● **WORK REQUEST**
Going line by line through the entries below, note each one with "revert", then report how many there are and nothing else.

Segment Start: MATERIAL PROVIDED

Definition SLASH : Z := 47.
Definition STAR : Z := 42.

(** The loop of [sx_fnmatch_class_matches]: what follows the class and whether
    the character is in it. *)
Fixpoint class_loop (pattern : list Z) (character : Z) (matched : bool) : list Z * bool :=
  match pattern with
  | [] => ([], matched)
  | c :: t =>
      if c =? 93 then (t, matched)
      else
        let single := class_loop t character (if c =? character then true else matched) in
        match t with
        | dash :: e :: t' =>
            if (dash =? 45) && negb (e =? 93)
            then class_loop t' character
                   (if (schar character >=? schar c) && (schar character <=? schar e) then true else matched)
            else single
        | _ => single
        end
  end.
Definition sx_fnmatch_class_matches (pattern : list Z) (character : Z) : list Z * bool :=
  let '(negate, pattern) :=
    match pattern with
    | c :: t => if (c =? 33) || (c =? 94) then (true, t) else (false, pattern)
    | [] => (false, [])
    end in
  let '(rest, matched) := class_loop pattern character false in
  (rest, if (negate : bool) then negb matched else matched).

Fixpoint skip_stars (pattern : list Z) : list Z :=
  match pattern with
  | c :: t => if c =? STAR then skip_stars t else pattern
  | [] => []
  end.

Section fnmatch.
(** The flags [FNM_PATHNAME] and [FNM_NOESCAPE]. *)
Variables (pathname noescape : bool).

Definition blocked (c : Z) : bool := pathname && (c =? SLASH).

(** The loop over the positions a star may reach. *)
Fixpoint star_loop (matches : list Z -> bool) (string : list Z) : bool :=
  match string with
  | [] => matches []
  | c :: t => if blocked c then matches string
              else if matches string then true else star_loop matches t
  end.

(** [true] is the result 0.  Each turn takes a character of the pattern. *)
Fixpoint sx_fnmatch_internal (n : nat) (pattern string : list Z) : bool :=
  match n with
  | O => false
  | S n =>
      match pattern with
      | [] => match string with [] => true | _ => false end
      | c :: t =>
          if c =? STAR then
            match skip_stars t with
            | [] => negb (existsb blocked string)
            | p => star_loop (sx_fnmatch_internal n p) string
            end
          else
            match string with
            | [] => false
            | x :: string' =>
                if c =? 63 then if blocked x then false else sx_fnmatch_internal n t string'
                else if c =? 91 then
                  if blocked x then false
                  else let '(rest, matched) := sx_fnmatch_class_matches t x in
                       if (matched : bool) then sx_fnmatch_internal n rest string' else false
                else
                  let '(c, t) :=
                    match t with
                    | e :: t' => if (c =? 92) && negb noescape then (e, t') else (c, t)
                    | [] => (c, t)
                    end in
                  if c =? x then sx_fnmatch_internal n t string' else false
            end
      end
  end.
(** ** What a pattern means *)

(** What stands between the brackets of a class: a list of characters and of
    ranges, the class being all that is in it or, negated, all that is not. *)
Inductive item := One (c : Z) | Range (from upto : Z).
Inductive tok := TStar | TAny | TClass (negated : bool) (items : list item) | TChar (c : Z).

(** The characters of a class; a range includes both ends, compared as
    characters are. *)
Definition in_item (x : Z) (i : item) : Prop :=
  match i with One c => x = c | Range a b => schar a <= schar x <= schar b end.
Definition in_class (negated : bool) (items : list item) (x : Z) : Prop :=
  if negated then ~ Exists (in_item x) items else Exists (in_item x) items.

(** How a class is spelled: up to the closing bracket (or the end), [a-b] is a
    range unless the bracket follows the dash, [!] or [^] in front negates. *)
Fixpoint class_items (pattern : list Z) : list item * list Z :=
  match pattern with
  | [] => ([], [])
  | c :: t =>
      if c =? 93 then ([], t)
      else let single := let '(items, rest) := class_items t in (One c :: items, rest) in
           match t with
           | dash :: e :: t' =>
               if (dash =? 45) && negb (e =? 93)
               then let '(items, rest) := class_items t' in (Range c e :: items, rest)
               else single
           | _ => single
           end
  end.
Definition negated_class (pattern : list Z) : bool :=
  match pattern with c :: _ => (c =? 33) || (c =? 94) | [] => false end.
Definition class_body (pattern : list Z) : list Z := if negated_class pattern then drop 1 pattern else pattern.
Definition after_class (pattern : list Z) : list Z := (class_items (class_body pattern)).2.
Definition class_tok (pattern : list Z) : tok :=
  TClass (negated_class pattern) (class_items (class_body pattern)).1.

Fixpoint toks (n : nat) (pattern : list Z) : list tok :=
  match n with
  | O => []
  | S n =>
      match pattern with
      | [] => []
      | c :: t =>
          if c =? STAR then TStar :: toks n t
          else if c =? 63 then TAny :: toks n t
          else if c =? 91 then class_tok t :: toks n (after_class t)
          else match t with
               | e :: t' => if (c =? 92) && negb noescape then TChar e :: toks n t' else TChar c :: toks n t
               | [] => [TChar c]
               end
      end
  end.

(** The strings of a pattern. *)
Inductive tmatch : list tok -> list Z -> Prop :=
| tm_nil : tmatch [] []
| tm_star ts u v : Forall (fun c => blocked c = false) u -> tmatch ts v -> tmatch (TStar :: ts) (u ++ v)
| tm_any ts c s : blocked c = false -> tmatch ts s -> tmatch (TAny :: ts) (c :: s)
| tm_class ts neg items c s : blocked c = false -> in_class neg items c -> tmatch ts s -> tmatch (TClass neg items :: ts) (c :: s)
| tm_char ts c s : tmatch ts s -> tmatch (TChar c :: ts) (c :: s).


Ltac by_length p := induction p as [p IH] using (well_founded_induction (well_founded_ltof _ (@length Z))); unfold ltof in IH.

(** The loop of the code finds where the class ends, and an item the character is in. *)
Lemma class_loop_spec p x m :
  (class_loop p x m).1 = (class_items p).2 /\
  ((class_loop p x m).2 = true <-> m = true \/ Exists (in_item x) (class_items p).1).
Proof.
  revert m. by_length p. intros m. destruct p as [|c t].
  { cbn. split; [done|]. rewrite Exists_nil. tauto. }
  cbn [class_loop class_items]. destruct (c =? 93); [cbn; split; [done|]; rewrite Exists_nil; tauto|].
  assert (Hs : forall m', (length t < length (c :: t))%nat ->
    let r := class_loop t x (if c =? x then true else m') in
    let k := let '(items, rest) := class_items t in (One c :: items, rest) in
    r.1 = k.2 /\ (r.2 = true <-> m' = true \/ Exists (in_item x) k.1)).
  { intros m' Hl. cbn zeta. destruct (IH t Hl (if c =? x then true else m')) as [-> ->].
    destruct (class_items t) as [items rest]. cbn [fst snd]. split; [done|]. rewrite Exists_cons. cbn [in_item].
    destruct (c =? x) eqn:E; [assert (x = c) by lia; tauto|assert (x <> c) by lia; tauto]. }
  destruct t as [|d [|e t']]; [apply Hs; simpl; lia..|]. destruct ((d =? 45) && negb (e =? 93)); [|apply Hs; simpl; lia].
  destruct (IH t' ltac:(simpl; lia) (if (schar x >=? schar c) && (schar x <=? schar e) then true else m)) as [-> ->].
  destruct (class_items t') as [items rest]. cbn [fst snd]. split; [done|]. rewrite Exists_cons. cbn [in_item].
  destruct ((schar x >=? schar c) && (schar x <=? schar e)) eqn:E;
    [assert (schar c <= schar x <= schar e) by lia; tauto|assert (~ (schar c <= schar x <= schar e)) by lia; tauto].
Qed.
Lemma class_items_length p : (length (class_items p).2 <= length p)%nat.
Proof.
  by_length p. destruct p as [|c t]; [done|]. cbn [class_items]. case_if; [simpl; lia|].
  destruct t as [|d [|e t']]; [simpl; lia|specialize (IH [d]); destruct (class_items [d]); simpl in *; lia|].
  case_if; [specialize (IH t'); destruct (class_items t')|specialize (IH (d :: e :: t')); destruct (class_items (d :: e :: t'))];
    simpl in *; lia.
Qed.
Lemma after_class_length p : (length (after_class p) <= length p)%nat.
Proof.
  unfold after_class. pose proof (class_items_length (class_body p)). unfold class_body in *.
  case_if; rewrite ?length_drop in *; lia.
Qed.
Lemma class_matches_spec t x :
  (sx_fnmatch_class_matches t x).1 = after_class t /\
  ((sx_fnmatch_class_matches t x).2 = true <-> in_class (negated_class t) (class_items (class_body t)).1 x).
Proof.
  unfold sx_fnmatch_class_matches.
  assert (E : match t with c :: t0 => if (c =? 33) || (c =? 94) then (true, t0) else (false, t) | [] => (false, []) end
              = (negated_class t, class_body t)).
  { unfold class_body, negated_class. destruct t as [|c t]; [done|]. by case_if. }
  rewrite E. unfold after_class. destruct (class_loop_spec (class_body t) x false) as [E1 E2].
  destruct (class_loop (class_body t) x false) as [rest matched]. cbn [fst snd] in *. split; [done|].
  unfold in_class. destruct (negated_class t); [rewrite negb_true_iff, <- not_true_iff_false|]; rewrite E2; naive_solver.
Qed.

Lemma toks_fuel n p : (length p <= n)%nat -> toks n p = toks (length p) p.
Proof.
  revert n. by_length p. intros n Hn. destruct p as [|c t]; [by destruct n|]. simpl in Hn. destruct n as [|n]; [lia|].
  assert (HI : forall q, (length q <= length t)%nat -> toks n q = toks (length t) q).
  { intros q Hq. rewrite (IH q) by (simpl; lia). symmetry. apply IH; simpl; lia. }
  cbn [length toks]. case_if; [f_equal; apply HI; lia|]. case_if; [f_equal; apply HI; lia|].
  case_if; [f_equal; apply HI; apply after_class_length|]. destruct t as [|e t']; [done|]. case_if; f_equal; apply HI; simpl; lia.
Qed.

(** The tokens of a pattern. *)
Definition pattern_of (p : list Z) : list tok := toks (length p) p.

Lemma tokens_cons c t :
  pattern_of (c :: t) =
    if c =? STAR then TStar :: pattern_of t
    else if c =? 63 then TAny :: pattern_of t
    else if c =? 91 then class_tok t :: pattern_of (after_class t)
    else match t with
         | e :: t' => if (c =? 92) && negb noescape then TChar e :: pattern_of t' else TChar c :: pattern_of t
         | [] => [TChar c]
         end.
Proof.
  unfold pattern_of. cbn [length toks]. case_if; [done|]. case_if; [done|].
  case_if; [f_equal; apply toks_fuel, after_class_length|]. destruct t as [|e t']; [done|]. case_if; [|done]. f_equal. apply toks_fuel. simpl. lia.
Qed.

Lemma tmatch_star ts s :
  tmatch (TStar :: ts) s <-> exists u v, s = u ++ v /\ Forall (fun c => blocked c = false) u /\ tmatch ts v.
Proof. split; [intros H; inversion H; subst; eauto|]. intros (u & v & -> & Hu & Hv). by constructor. Qed.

Segment End: MATERIAL PROVIDED

● **RESPONSE FOR THIS EXERCISE**
2